THE PROBLEM.
From the line with "(** A sign and" to the line with "destruct ds as", retype every line exactly, including those two, and leave out the rest of the data below.

Saved data entries:
■ ■ ■ ■
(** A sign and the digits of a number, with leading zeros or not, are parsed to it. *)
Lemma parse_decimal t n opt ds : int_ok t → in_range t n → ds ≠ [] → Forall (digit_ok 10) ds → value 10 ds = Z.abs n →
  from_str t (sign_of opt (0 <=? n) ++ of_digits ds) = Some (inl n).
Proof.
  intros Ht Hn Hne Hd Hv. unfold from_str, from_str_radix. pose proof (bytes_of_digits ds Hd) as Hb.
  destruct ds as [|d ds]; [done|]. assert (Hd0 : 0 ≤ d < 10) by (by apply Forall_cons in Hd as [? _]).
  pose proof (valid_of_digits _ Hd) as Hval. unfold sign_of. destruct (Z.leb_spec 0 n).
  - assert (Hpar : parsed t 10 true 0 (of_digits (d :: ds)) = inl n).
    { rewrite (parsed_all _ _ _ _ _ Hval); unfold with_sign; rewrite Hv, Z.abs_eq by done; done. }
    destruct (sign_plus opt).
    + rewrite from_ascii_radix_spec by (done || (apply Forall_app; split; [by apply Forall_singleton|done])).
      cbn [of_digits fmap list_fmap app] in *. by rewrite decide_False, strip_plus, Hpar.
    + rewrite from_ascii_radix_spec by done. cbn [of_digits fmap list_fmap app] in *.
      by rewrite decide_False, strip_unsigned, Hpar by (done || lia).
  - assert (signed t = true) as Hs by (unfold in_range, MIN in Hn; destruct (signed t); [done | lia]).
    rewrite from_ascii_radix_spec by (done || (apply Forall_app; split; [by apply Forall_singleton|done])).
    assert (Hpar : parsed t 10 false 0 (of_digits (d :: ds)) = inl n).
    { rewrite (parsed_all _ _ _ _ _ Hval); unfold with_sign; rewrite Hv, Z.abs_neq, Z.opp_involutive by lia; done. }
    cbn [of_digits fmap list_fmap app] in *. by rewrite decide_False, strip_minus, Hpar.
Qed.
■ ■ ■ ■
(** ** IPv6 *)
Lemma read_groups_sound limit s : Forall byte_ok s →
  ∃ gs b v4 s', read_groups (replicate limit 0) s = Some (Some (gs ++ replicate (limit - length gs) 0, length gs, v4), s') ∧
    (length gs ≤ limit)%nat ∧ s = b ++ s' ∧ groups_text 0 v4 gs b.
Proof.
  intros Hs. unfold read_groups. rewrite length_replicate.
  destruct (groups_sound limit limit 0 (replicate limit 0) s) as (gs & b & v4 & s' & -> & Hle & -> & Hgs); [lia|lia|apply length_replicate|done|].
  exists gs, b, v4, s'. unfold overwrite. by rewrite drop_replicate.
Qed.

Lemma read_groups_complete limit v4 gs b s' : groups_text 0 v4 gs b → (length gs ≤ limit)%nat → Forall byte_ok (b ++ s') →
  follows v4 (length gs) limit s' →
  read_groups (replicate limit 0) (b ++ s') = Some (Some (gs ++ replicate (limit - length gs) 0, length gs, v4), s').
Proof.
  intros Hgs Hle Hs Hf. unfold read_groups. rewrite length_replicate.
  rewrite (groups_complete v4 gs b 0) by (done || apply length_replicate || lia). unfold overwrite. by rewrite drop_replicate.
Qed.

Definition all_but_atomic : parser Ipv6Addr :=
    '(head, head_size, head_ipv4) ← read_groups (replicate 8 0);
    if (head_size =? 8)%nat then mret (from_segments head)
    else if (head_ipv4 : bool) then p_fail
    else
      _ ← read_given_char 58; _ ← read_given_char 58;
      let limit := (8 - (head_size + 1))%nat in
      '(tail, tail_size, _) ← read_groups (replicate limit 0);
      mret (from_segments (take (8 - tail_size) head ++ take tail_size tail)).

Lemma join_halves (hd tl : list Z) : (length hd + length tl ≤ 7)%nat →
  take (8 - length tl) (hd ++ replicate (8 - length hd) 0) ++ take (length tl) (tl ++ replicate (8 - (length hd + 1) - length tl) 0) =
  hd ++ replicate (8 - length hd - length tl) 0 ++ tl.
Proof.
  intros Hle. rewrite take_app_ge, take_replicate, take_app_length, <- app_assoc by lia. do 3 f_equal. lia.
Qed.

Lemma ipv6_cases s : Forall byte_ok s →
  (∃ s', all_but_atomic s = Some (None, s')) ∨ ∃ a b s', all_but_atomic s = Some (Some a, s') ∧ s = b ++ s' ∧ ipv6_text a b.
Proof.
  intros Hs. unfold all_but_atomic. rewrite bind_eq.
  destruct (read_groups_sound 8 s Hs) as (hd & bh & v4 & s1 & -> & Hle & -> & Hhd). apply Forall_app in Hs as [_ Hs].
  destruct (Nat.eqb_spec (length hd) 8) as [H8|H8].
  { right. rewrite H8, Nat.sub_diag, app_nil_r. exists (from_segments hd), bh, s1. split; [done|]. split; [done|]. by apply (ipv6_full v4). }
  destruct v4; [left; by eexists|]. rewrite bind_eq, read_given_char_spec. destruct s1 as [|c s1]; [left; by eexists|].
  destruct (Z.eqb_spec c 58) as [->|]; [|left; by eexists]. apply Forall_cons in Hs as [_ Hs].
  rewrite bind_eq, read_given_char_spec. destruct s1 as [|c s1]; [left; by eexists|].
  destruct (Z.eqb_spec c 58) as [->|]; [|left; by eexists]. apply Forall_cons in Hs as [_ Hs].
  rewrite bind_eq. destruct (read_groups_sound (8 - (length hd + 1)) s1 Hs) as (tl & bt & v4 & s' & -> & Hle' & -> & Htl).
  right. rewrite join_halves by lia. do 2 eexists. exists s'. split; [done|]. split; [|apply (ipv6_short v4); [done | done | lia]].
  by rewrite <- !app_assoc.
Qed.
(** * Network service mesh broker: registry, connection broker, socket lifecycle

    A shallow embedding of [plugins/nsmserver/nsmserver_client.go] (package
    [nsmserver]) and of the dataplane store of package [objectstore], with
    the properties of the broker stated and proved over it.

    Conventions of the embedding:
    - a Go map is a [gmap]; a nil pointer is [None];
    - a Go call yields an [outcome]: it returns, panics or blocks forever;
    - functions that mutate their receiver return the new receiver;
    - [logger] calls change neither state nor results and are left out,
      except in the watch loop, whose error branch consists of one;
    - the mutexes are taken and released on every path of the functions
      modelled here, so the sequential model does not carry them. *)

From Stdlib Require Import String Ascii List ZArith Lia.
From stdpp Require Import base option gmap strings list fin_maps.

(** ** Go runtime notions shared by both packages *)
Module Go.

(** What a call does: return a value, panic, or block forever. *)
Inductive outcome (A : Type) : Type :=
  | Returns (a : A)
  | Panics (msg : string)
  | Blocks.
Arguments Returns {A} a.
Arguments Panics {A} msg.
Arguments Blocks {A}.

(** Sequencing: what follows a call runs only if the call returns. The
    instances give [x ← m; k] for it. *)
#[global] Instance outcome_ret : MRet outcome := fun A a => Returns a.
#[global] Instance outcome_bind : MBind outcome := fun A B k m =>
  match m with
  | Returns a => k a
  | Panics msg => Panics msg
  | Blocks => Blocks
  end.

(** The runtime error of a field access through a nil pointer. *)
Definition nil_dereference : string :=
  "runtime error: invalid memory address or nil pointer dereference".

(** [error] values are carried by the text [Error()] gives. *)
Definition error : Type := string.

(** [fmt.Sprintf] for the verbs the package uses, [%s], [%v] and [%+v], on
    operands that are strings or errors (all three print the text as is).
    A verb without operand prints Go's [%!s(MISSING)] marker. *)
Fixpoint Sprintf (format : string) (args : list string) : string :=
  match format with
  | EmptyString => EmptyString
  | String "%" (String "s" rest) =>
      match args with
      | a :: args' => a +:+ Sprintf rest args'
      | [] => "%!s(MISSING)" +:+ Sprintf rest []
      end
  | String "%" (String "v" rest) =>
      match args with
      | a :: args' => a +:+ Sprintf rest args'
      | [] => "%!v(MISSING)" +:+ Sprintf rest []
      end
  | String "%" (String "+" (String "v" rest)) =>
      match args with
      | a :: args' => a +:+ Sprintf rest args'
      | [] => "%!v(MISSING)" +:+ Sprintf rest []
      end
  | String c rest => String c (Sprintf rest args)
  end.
■ ■ ■ ■
WRITTEN ANSWER.
(** A sign and the digits of a number, with leading zeros or not, are parsed to it. *)
Lemma parse_decimal t n opt ds : int_ok t → in_range t n → ds ≠ [] → Forall (digit_ok 10) ds → value 10 ds = Z.abs n →
  from_str t (sign_of opt (0 <=? n) ++ of_digits ds) = Some (inl n).
Proof.
  intros Ht Hn Hne Hd Hv. unfold from_str, from_str_radix. pose proof (bytes_of_digits ds Hd) as Hb.
  destruct ds as [|d ds]; [done|]. assert (Hd0 : 0 ≤ d < 10) by (by apply Forall_cons in Hd as [? _]).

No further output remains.